(Items from a data source)
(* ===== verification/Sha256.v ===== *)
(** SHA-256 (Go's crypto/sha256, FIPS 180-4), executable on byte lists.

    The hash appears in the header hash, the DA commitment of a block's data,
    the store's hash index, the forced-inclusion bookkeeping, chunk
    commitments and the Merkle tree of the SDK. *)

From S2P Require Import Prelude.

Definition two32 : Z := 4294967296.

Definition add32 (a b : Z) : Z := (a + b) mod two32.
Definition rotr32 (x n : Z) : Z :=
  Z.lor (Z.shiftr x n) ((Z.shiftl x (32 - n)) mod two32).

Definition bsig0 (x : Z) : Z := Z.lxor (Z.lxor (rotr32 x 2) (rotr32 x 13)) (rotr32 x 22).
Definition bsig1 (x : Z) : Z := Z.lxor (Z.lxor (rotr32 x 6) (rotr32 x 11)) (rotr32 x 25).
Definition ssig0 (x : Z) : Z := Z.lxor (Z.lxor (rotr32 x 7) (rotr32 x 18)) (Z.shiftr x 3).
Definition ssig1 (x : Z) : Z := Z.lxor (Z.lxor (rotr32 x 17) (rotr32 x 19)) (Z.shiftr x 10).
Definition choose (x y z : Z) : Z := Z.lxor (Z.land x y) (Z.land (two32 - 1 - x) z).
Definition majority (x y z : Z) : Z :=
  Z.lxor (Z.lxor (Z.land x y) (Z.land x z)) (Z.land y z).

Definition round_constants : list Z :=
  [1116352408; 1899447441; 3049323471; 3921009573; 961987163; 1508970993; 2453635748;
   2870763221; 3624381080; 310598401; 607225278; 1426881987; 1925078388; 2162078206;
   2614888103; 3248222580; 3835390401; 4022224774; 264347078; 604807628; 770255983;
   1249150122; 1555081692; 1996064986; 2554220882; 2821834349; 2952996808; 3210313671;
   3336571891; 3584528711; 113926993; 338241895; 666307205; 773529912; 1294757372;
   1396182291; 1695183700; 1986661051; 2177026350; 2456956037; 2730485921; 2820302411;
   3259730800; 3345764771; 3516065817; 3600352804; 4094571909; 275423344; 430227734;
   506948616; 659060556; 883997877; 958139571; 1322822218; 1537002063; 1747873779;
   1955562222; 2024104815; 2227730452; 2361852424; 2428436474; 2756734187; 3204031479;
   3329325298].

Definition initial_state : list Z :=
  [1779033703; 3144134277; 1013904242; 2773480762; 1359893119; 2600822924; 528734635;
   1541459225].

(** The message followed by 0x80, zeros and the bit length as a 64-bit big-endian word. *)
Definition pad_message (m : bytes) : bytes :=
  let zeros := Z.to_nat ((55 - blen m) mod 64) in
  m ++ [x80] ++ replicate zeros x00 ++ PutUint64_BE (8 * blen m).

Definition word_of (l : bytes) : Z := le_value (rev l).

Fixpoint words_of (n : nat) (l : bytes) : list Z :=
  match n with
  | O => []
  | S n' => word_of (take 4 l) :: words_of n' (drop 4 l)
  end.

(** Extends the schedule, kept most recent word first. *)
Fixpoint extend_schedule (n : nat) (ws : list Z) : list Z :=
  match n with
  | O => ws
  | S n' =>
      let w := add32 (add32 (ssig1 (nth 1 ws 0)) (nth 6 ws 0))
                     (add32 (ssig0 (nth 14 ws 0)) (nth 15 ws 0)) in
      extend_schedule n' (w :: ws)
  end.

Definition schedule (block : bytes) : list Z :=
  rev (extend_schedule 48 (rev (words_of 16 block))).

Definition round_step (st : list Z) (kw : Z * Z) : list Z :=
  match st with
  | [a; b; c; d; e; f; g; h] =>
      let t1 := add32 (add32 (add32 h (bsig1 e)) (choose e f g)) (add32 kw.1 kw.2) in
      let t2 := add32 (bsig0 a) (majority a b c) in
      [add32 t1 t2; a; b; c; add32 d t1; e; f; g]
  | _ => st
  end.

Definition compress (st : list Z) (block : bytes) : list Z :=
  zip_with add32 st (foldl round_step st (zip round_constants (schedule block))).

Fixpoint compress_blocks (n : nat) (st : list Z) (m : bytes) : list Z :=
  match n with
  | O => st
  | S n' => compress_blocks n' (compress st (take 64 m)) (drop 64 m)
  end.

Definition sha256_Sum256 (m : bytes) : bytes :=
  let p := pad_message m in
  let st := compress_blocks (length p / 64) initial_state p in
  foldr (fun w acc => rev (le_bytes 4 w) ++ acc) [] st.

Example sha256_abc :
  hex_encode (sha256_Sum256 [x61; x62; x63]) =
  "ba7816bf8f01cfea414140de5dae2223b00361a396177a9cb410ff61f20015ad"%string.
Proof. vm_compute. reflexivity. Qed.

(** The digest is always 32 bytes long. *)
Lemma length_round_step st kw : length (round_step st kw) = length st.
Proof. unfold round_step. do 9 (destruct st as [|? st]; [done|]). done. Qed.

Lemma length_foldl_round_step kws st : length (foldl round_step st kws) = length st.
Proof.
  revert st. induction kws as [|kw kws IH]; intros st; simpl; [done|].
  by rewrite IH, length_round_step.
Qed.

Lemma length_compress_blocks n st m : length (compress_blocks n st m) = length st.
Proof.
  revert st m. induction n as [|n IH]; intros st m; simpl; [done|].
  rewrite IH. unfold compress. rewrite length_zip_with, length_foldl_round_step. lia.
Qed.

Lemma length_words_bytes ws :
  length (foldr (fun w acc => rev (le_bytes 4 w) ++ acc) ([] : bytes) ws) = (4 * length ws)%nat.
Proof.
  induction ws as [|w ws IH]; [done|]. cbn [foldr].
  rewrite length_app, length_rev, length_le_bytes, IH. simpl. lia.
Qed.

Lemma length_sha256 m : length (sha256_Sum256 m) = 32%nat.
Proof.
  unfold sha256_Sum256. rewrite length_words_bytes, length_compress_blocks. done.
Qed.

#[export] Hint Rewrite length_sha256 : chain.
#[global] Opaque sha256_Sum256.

--- Task statement ---
The entries are to be retyped in full, with no alteration.

--- Task solution ---
(* ===== verification/Sha256.v ===== *)
(** SHA-256 (Go's crypto/sha256, FIPS 180-4), executable on byte lists.

    The hash appears in the header hash, the DA commitment of a block's data,
    the store's hash index, the forced-inclusion bookkeeping, chunk
    commitments and the Merkle tree of the SDK. *)

From S2P Require Import Prelude.

Definition two32 : Z := 4294967296.

Definition add32 (a b : Z) : Z := (a + b) mod two32.
Definition rotr32 (x n : Z) : Z :=
  Z.lor (Z.shiftr x n) ((Z.shiftl x (32 - n)) mod two32).

Definition bsig0 (x : Z) : Z := Z.lxor (Z.lxor (rotr32 x 2) (rotr32 x 13)) (rotr32 x 22).
Definition bsig1 (x : Z) : Z := Z.lxor (Z.lxor (rotr32 x 6) (rotr32 x 11)) (rotr32 x 25).
Definition ssig0 (x : Z) : Z := Z.lxor (Z.lxor (rotr32 x 7) (rotr32 x 18)) (Z.shiftr x 3).
Definition ssig1 (x : Z) : Z := Z.lxor (Z.lxor (rotr32 x 17) (rotr32 x 19)) (Z.shiftr x 10).
Definition choose (x y z : Z) : Z := Z.lxor (Z.land x y) (Z.land (two32 - 1 - x) z).
Definition majority (x y z : Z) : Z :=
  Z.lxor (Z.lxor (Z.land x y) (Z.land x z)) (Z.land y z).

Definition round_constants : list Z :=
  [1116352408; 1899447441; 3049323471; 3921009573; 961987163; 1508970993; 2453635748;
   2870763221; 3624381080; 310598401; 607225278; 1426881987; 1925078388; 2162078206;
   2614888103; 3248222580; 3835390401; 4022224774; 264347078; 604807628; 770255983;
   1249150122; 1555081692; 1996064986; 2554220882; 2821834349; 2952996808; 3210313671;
   3336571891; 3584528711; 113926993; 338241895; 666307205; 773529912; 1294757372;
   1396182291; 1695183700; 1986661051; 2177026350; 2456956037; 2730485921; 2820302411;
   3259730800; 3345764771; 3516065817; 3600352804; 4094571909; 275423344; 430227734;
   506948616; 659060556; 883997877; 958139571; 1322822218; 1537002063; 1747873779;
   1955562222; 2024104815; 2227730452; 2361852424; 2428436474; 2756734187; 3204031479;
   3329325298].

Definition initial_state : list Z :=
  [1779033703; 3144134277; 1013904242; 2773480762; 1359893119; 2600822924; 528734635;
   1541459225].

(** The message followed by 0x80, zeros and the bit length as a 64-bit big-endian word. *)
Definition pad_message (m : bytes) : bytes :=
  let zeros := Z.to_nat ((55 - blen m) mod 64) in
  m ++ [x80] ++ replicate zeros x00 ++ PutUint64_BE (8 * blen m).

Definition word_of (l : bytes) : Z := le_value (rev l).

Fixpoint words_of (n : nat) (l : bytes) : list Z :=
  match n with
  | O => []
  | S n' => word_of (take 4 l) :: words_of n' (drop 4 l)
  end.

(** Extends the schedule, kept most recent word first. *)
Fixpoint extend_schedule (n : nat) (ws : list Z) : list Z :=
  match n with
  | O => ws
  | S n' =>
      let w := add32 (add32 (ssig1 (nth 1 ws 0)) (nth 6 ws 0))
                     (add32 (ssig0 (nth 14 ws 0)) (nth 15 ws 0)) in
      extend_schedule n' (w :: ws)
  end.

Definition schedule (block : bytes) : list Z :=
  rev (extend_schedule 48 (rev (words_of 16 block))).

Definition round_step (st : list Z) (kw : Z * Z) : list Z :=
  match st with
  | [a; b; c; d; e; f; g; h] =>
      let t1 := add32 (add32 (add32 h (bsig1 e)) (choose e f g)) (add32 kw.1 kw.2) in
      let t2 := add32 (bsig0 a) (majority a b c) in
      [add32 t1 t2; a; b; c; add32 d t1; e; f; g]
  | _ => st
  end.

Definition compress (st : list Z) (block : bytes) : list Z :=
  zip_with add32 st (foldl round_step st (zip round_constants (schedule block))).

Fixpoint compress_blocks (n : nat) (st : list Z) (m : bytes) : list Z :=
  match n with
  | O => st
  | S n' => compress_blocks n' (compress st (take 64 m)) (drop 64 m)
  end.

Definition sha256_Sum256 (m : bytes) : bytes :=
  let p := pad_message m in
  let st := compress_blocks (length p / 64) initial_state p in
  foldr (fun w acc => rev (le_bytes 4 w) ++ acc) [] st.

Example sha256_abc :
  hex_encode (sha256_Sum256 [x61; x62; x63]) =
  "ba7816bf8f01cfea414140de5dae2223b00361a396177a9cb410ff61f20015ad"%string.
Proof. vm_compute. reflexivity. Qed.

(** The digest is always 32 bytes long. *)
Lemma length_round_step st kw : length (round_step st kw) = length st.
Proof. unfold round_step. do 9 (destruct st as [|? st]; [done|]). done. Qed.

Lemma length_foldl_round_step kws st : length (foldl round_step st kws) = length st.
Proof.
  revert st. induction kws as [|kw kws IH]; intros st; simpl; [done|].
  by rewrite IH, length_round_step.
Qed.

Lemma length_compress_blocks n st m : length (compress_blocks n st m) = length st.
Proof.
  revert st m. induction n as [|n IH]; intros st m; simpl; [done|].
  rewrite IH. unfold compress. rewrite length_zip_with, length_foldl_round_step. lia.
Qed.

Lemma length_words_bytes ws :
  length (foldr (fun w acc => rev (le_bytes 4 w) ++ acc) ([] : bytes) ws) = (4 * length ws)%nat.
Proof.
  induction ws as [|w ws IH]; [done|]. cbn [foldr].
  rewrite length_app, length_rev, length_le_bytes, IH. simpl. lia.
Qed.

Lemma length_sha256 m : length (sha256_Sum256 m) = 32%nat.
Proof.
  unfold sha256_Sum256. rewrite length_words_bytes, length_compress_blocks. done.
Qed.

#[export] Hint Rewrite length_sha256 : chain.
#[global] Opaque sha256_Sum256.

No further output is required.